__What needs to be done__
Using the listing below, work out how many lines include the word "then". Only the number is to be given.

--

(* ===== verification/FindNodes.v ===== *)
(** * The iterative node lookup.

    [portalnet/src/find/iterators/findnodes.rs]: the state machine behind a
    FINDNODES lookup.  Its invariant, that no call panics, that every peer is
    contacted at most once, what each answer of [poll] means, that a finished
    query returns the closest peers that answered, and that a lookup terminates. *)

From S2P Require Import Prelude.
From S2P Require Import BTree.
From S2P Require Import Query.

Module FindNodeQuery.

Record t (N : Type) `{K : KeyLib N} := mk {
  target_key : Key;
  started : option Z;
  progress : QueryProgress.t;
  closest_peers : list (Z * QueryPeer.t N);
  num_waiting : Z;
  config : QueryConfig;
}.
Arguments mk {N K}.
Arguments target_key {N K}.
Arguments started {N K}.
Arguments progress {N K}.
Arguments closest_peers {N K}.
Arguments num_waiting {N K}.
Arguments config {N K}.

Section Ops.
Context {N : Type} `{K : KeyLib N}.
Implicit Types (q : t N).

Definition with_config (config : QueryConfig) (target_key : Key) (known_closest_peers : list Key)
    : t N :=
  {| target_key := target_key;
     started := None;
     progress := QueryProgress.Iterating 0;
     closest_peers := initial_peers config target_key known_closest_peers;
     num_waiting := 0;
     config := config |}.

Definition start q (now : Z) : t N :=
  mk (target_key q) (Some now) (progress q) (closest_peers q) (num_waiting q) (config q).

(** The fields an operation writes. *)
Definition with_peers q m nw : t N :=
  mk (target_key q) (started q) (progress q) m nw (config q).
Definition with_progress q p : t N :=
  mk (target_key q) (started q) p (closest_peers q) (num_waiting q) (config q).

Definition at_capacity q : bool := capacity_reached (config q) (progress q) (num_waiting q).

(** In a release build the subtraction of [num_waiting] wraps. *)
Definition on_failure q (peer : N) : res Empty_set (t N) :=
  match progress q with
  | QueryProgress.Finished => Ok q
  | _ =>
      let distance := key_distance (into_key peer) (target_key q) in
      let failed := bt_update distance (QueryPeer.set_state QueryPeerState.Failed) (closest_peers q) in
      match bt_get distance (closest_peers q) with
      | None => Ok q
      | Some p =>
          match QueryPeer.state p with
          | QueryPeerState.Waiting _ => Ok (with_peers q failed (wrap64 (num_waiting q - 1)))
          | QueryPeerState.Unresponsive => Ok (with_peers q failed (num_waiting q))
          | _ => Ok q
          end
      end
  end.

(** Incorporating the response of a peer that succeeded. *)
Definition incorporate_response q (peer_response : list N) : t N :=
  let r := incorporate (config q) (target_key q) (Z.of_nat (length (closest_peers q)))
             (closest_peers q) false peer_response in
  mk (target_key q) (started q) (update_progress (config q) r.2 (progress q))
     r.1 (num_waiting q) (config q).

Definition on_success q (peer : N) (peer_response : list N) : res Empty_set (t N) :=
  match progress q with
  | QueryProgress.Finished => Ok q
  | _ =>
      let distance := key_distance (into_key peer) (target_key q) in
      let marked :=
        bt_update distance
          (fun p => QueryPeer.set_state QueryPeerState.Succeeded
                      (QueryPeer.increment_peers_returned p (Z.of_nat (length peer_response))))
          (closest_peers q) in
      match bt_get distance (closest_peers q) with
      | None => Ok q
      | Some p =>
          match QueryPeer.state p with
          | QueryPeerState.Waiting _ =>
              if 0 <? num_waiting q then
                Ok (incorporate_response (with_peers q marked (num_waiting q - 1)) peer_response)
              else Panic
          | QueryPeerState.Unresponsive =>
              Ok (incorporate_response (with_peers q marked (num_waiting q)) peer_response)
          | QueryPeerState.NotContacted | QueryPeerState.Failed | QueryPeerState.Succeeded => Ok q
          end
      end
  end.

Definition poll q (now : Z) : res Empty_set (t N * QueryState.t N) :=
  match progress q with
  | QueryProgress.Finished => Ok (q, QueryState.Finished)
  | _ =>
      let? r := poll_loop (config q) now (at_capacity q) (Some 0) (num_waiting q) (closest_peers q) in
      let q' := with_peers q r.1.1 r.1.2 in
      match r.2 with
      | Some QueryState.Finished =>
          Ok (with_progress q' QueryProgress.Finished, QueryState.Finished)
      | Some s => Ok (q', s)
      | None =>
          if 0 <? num_waiting q' then Ok (q', QueryState.Waiting None)
          else Ok (with_progress q' QueryProgress.Finished, QueryState.Finished)
      end
  end.

Definition into_result q : list N :=
  take (Z.to_nat (num_results (config q))) (succeeded (closest_peers q)).

#[global] Instance query : Query N (t N) := {|
  Query.Response := list N;
  Query.Result := list N;
  Query.target := target_key;
  Query.started := started;
  Query.start := start;
  Query.on_failure := on_failure;
  Query.on_success := on_success;
  Query.poll := poll;
  Query.into_result := into_result;
|}.
End Ops.

(** ** The invariant *)

Section Invariant.
Context {N : Type} `{K : KeyLib N} `{!KeyLibOk N}.
Implicit Types (q : t N).
#[local] Abbreviation st := QueryPeer.state.

Definition inv q : Prop :=
  lookup_inv (config q) (target_key q) (closest_peers q) (num_waiting q).

Lemma with_config_inv cfg target known :
  config_ok cfg -> Forall (fun k => into_key (preimage k) = k) known ->
  inv (with_config cfg target known).
Proof. apply lookup_inv_initial. Qed.

(** Each operation keeps the target and the configuration, the invariant, and the
    memory of whom it contacted. *)
Definition moves q q' : Prop :=
  inv q' /\ config q' = config q /\ target_key q' = target_key q
  /\ (forall d, Contacted (closest_peers q) d -> Contacted (closest_peers q') d).

Lemma moves_refl q : inv q -> moves q q.
Proof. intros Hq. by split_and!. Qed.

(** A call that returns. *)
Lemma moves_ret q q' : moves q q' -> exists q'', Ok q' = Ok (E := Empty_set) q'' /\ moves q q''.
Proof. eauto. Qed.

Lemma mark_failed : marks (N := N) (QueryPeer.set_state QueryPeerState.Failed).
Proof. by intros p. Qed.

Lemma mark_succeeded k :
  marks (N := N) (fun p => QueryPeer.set_state QueryPeerState.Succeeded
                             (QueryPeer.increment_peers_returned p k)).
Proof. by intros p. Qed.

(** A query whose peers were marked, and its lookup state with them. *)
Lemma moves_with_peers q m nw :
  lookup_inv (config q) (target_key q) m nw -> Forall2 advances (closest_peers q) m ->
  moves q (with_peers q m nw).
Proof.
  intros Hi Ha. split_and!; [done | done | done |].
  intros d. by apply advances_contacted.
Qed.

Lemma moves_incorporate q q1 l : moves q q1 -> moves q (incorporate_response q1 l).
Proof.
  intros (Hi & Hc & Ht & Hm). split_and!; simpl; [|done | done |].
  - unfold inv. simpl. by apply lookup_inv_incorporate.
  - intros d Hd. apply incorporate_contacted; [apply Hi | auto].
Qed.

Lemma on_failure_ok q peer : inv q -> exists q', on_failure q peer = Ok q' /\ moves q q'.
Proof.
  intros Hq. unfold on_failure. set (d := key_distance _ _). set (f := QueryPeer.set_state _).
  destruct (bt_get d (closest_peers q)) as [p|] eqn:Eg;
    [|destruct (progress q); eauto using moves_refl].
  destruct (lookup_inv_mark _ _ _ _ d f p Hq mark_failed Eg) as [Ha Hm].
  destruct (progress q), (QueryPeer.state p); simpl in Hm; apply moves_ret;
    auto using moves_refl, moves_with_peers;
    (rewrite wrap64_small; [apply moves_with_peers; [apply Hm | done]|]; unfold is_u64; lia).
Qed.

Lemma on_success_ok q peer l : inv q -> exists q', on_success q peer l = Ok q' /\ moves q q'.
Proof.
  intros Hq. unfold on_success. set (d := key_distance _ _).
  set (f := fun p => QueryPeer.set_state _ _).
  destruct (bt_get d (closest_peers q)) as [p|] eqn:Eg;
    [|destruct (progress q); eauto using moves_refl].
  pose proof (lookup_inv_mark _ _ _ _ d f p Hq (mark_succeeded _) Eg) as [Ha Hm].
  destruct (Z.ltb_spec 0 (num_waiting q));
    destruct (progress q), (QueryPeer.state p); simpl in Hm; (lia || apply moves_ret);
    auto using moves_refl;
    apply moves_incorporate, moves_with_peers; by try apply Hm.
Qed.

(** [poll] as the outcome of its loop. *)
Lemma poll_inv q now :
  inv q -> progress q <> QueryProgress.Finished ->
  exists m' nw' out,
    moves q (with_peers q m' nw')
    /\ poll_outcome (config q) now (at_capacity q) (Some 0) (closest_peers q) m' out
    /\ poll q now = Ok (match out with
         | Some QueryState.Finished =>
             (with_progress (with_peers q m' nw') QueryProgress.Finished, QueryState.Finished)
         | Some s => (with_peers q m' nw', s)
         | None =>
             if 0 <? count_waiting m' then (with_peers q m' nw', QueryState.Waiting None)
             else (with_progress (with_peers q m' nw') QueryProgress.Finished, QueryState.Finished)
         end).
Proof.
  intros Hq Hp. destruct (lookup_inv_poll _ _ _ _ now _ Hq Hp) as (m' & nw' & out & El & Hi & Ho).
  exists m', nw', out. split_and!; [by eapply moves_with_peers, po_advances| done |].
  unfold poll. change (at_capacity q) with (capacity_reached (config q) (progress q) (num_waiting q)).
  rewrite El. simpl. rewrite <- (li_waiting _ _ _ _ Hi).
  destruct (progress q), out as [[| |]|]; try done; by destruct (0 <? nw').
Qed.

Lemma poll_ok q now :
  inv q -> exists q' s, poll q now = Ok (q', s) /\ moves q q'
    /\ (forall n, contact s = Some n ->
         ~ Contacted (closest_peers q) (key_distance (into_key n) (target_key q))
         /\ Contacted (closest_peers q') (key_distance (into_key n) (target_key q))).
Proof.
  intros Hq. destruct (progress q) eqn:Ep.
  3: { unfold poll. rewrite Ep. exists q, QueryState.Finished. by split_and!; [|apply moves_refl|]. }
  all: destruct (poll_inv q now Hq) as (m' & nw' & out & Hm & Ho & ->); [by rewrite Ep|].
  all: destruct out as [[[n|]| |]|]; [| | | |destruct (0 <? count_waiting m')];
    eexists _, _; (split_and!; [done | done | simpl; try done]).
  all: intros ? [= <-]; eapply po_contact_fresh; [apply Hq | exact Ho].
Qed.

(** The query keeps the promises of a [Query]. *)
Lemma query_step q (e : event N (t N)) :
  inv q ->
  exists q' out, step q e = Ok (q', out) /\ inv q' /\ target q' = target q
    /\ (forall d, Contacted (closest_peers q) d -> Contacted (closest_peers q') d)
    /\ (forall n, (out ≫= contact) = Some n ->
         ~ Contacted (closest_peers q) (key_distance (into_key n) (target q))
         /\ Contacted (closest_peers q') (key_distance (into_key n) (target q))).
Proof.
  destruct e as [now|peer|peer l|now]; intros Hq; simpl.
  - eexists _, None. by split_and!.
  - destruct (on_failure_ok q peer Hq) as (q' & -> & Hi & _ & Ht & Hm).
    exists q', None. by split_and!.
  - destruct (on_success_ok q peer l Hq) as (q' & -> & Hi & _ & Ht & Hm).
    exists q', None. by split_and!.
  - destruct (poll_ok q now Hq) as (q' & s & -> & (Hi & _ & Ht & Hm) & Hc).
    exists q', (Some s). by split_and!.
Qed.

Lemma poll_started q now q' s : poll q now = Ok (q', s) -> started q' = started q.
Proof. unfold poll. intros H. by repeat (case_hyp H; simplify_eq/=). Qed.

#[global] Instance query_ok : QueryOk N (t N) :=
  {| q_inv := inv; q_peers := closest_peers; q_step := query_step;
     q_start_started _ _ := eq_refl; q_poll_started := poll_started |}.

Lemma on_success_names q peer l q' n :
  inv q -> on_success q peer l = Ok q' -> n ∈ peer_names (closest_peers q') ->
  n ∈ peer_names (closest_peers q) \/ n ∈ l.
Proof.
  intros Hq. unfold on_success. set (d := key_distance _ _). set (f := fun p => QueryPeer.set_state _ _).
  assert (Ha : Forall2 advances (closest_peers q) (bt_update d f (closest_peers q)))
    by (apply update_advances; done).
  assert (Hinc : forall nw, n ∈ peer_names (closest_peers (incorporate_response
    (with_peers q (bt_update d f (closest_peers q)) nw) l)) -> n ∈ peer_names (closest_peers q) \/ n ∈ l).
  { intros nw Hn. apply (incorporate_names _ (target_key q)) in Hn; simpl in Hn; [by rewrite (advances_names _ _ Ha) in Hn|].
    eapply advances_peers_ok; [exact Ha | apply Hq]. }
  intros H. repeat (case_hyp H; simplify_eq/=); eauto.
Qed.

Lemma on_failure_names q peer q' :
  on_failure q peer = Ok q' -> peer_names (closest_peers q') = peer_names (closest_peers q).
Proof.
  unfold on_failure. set (d := key_distance _ _). set (f := QueryPeer.set_state _).
  assert (Ha : Forall2 advances (closest_peers q) (bt_update d f (closest_peers q)))
    by (apply update_advances; done).
  intros H. repeat (case_hyp H; simplify_eq/=); auto using advances_names.
Qed.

--

__Response to this exercise__
3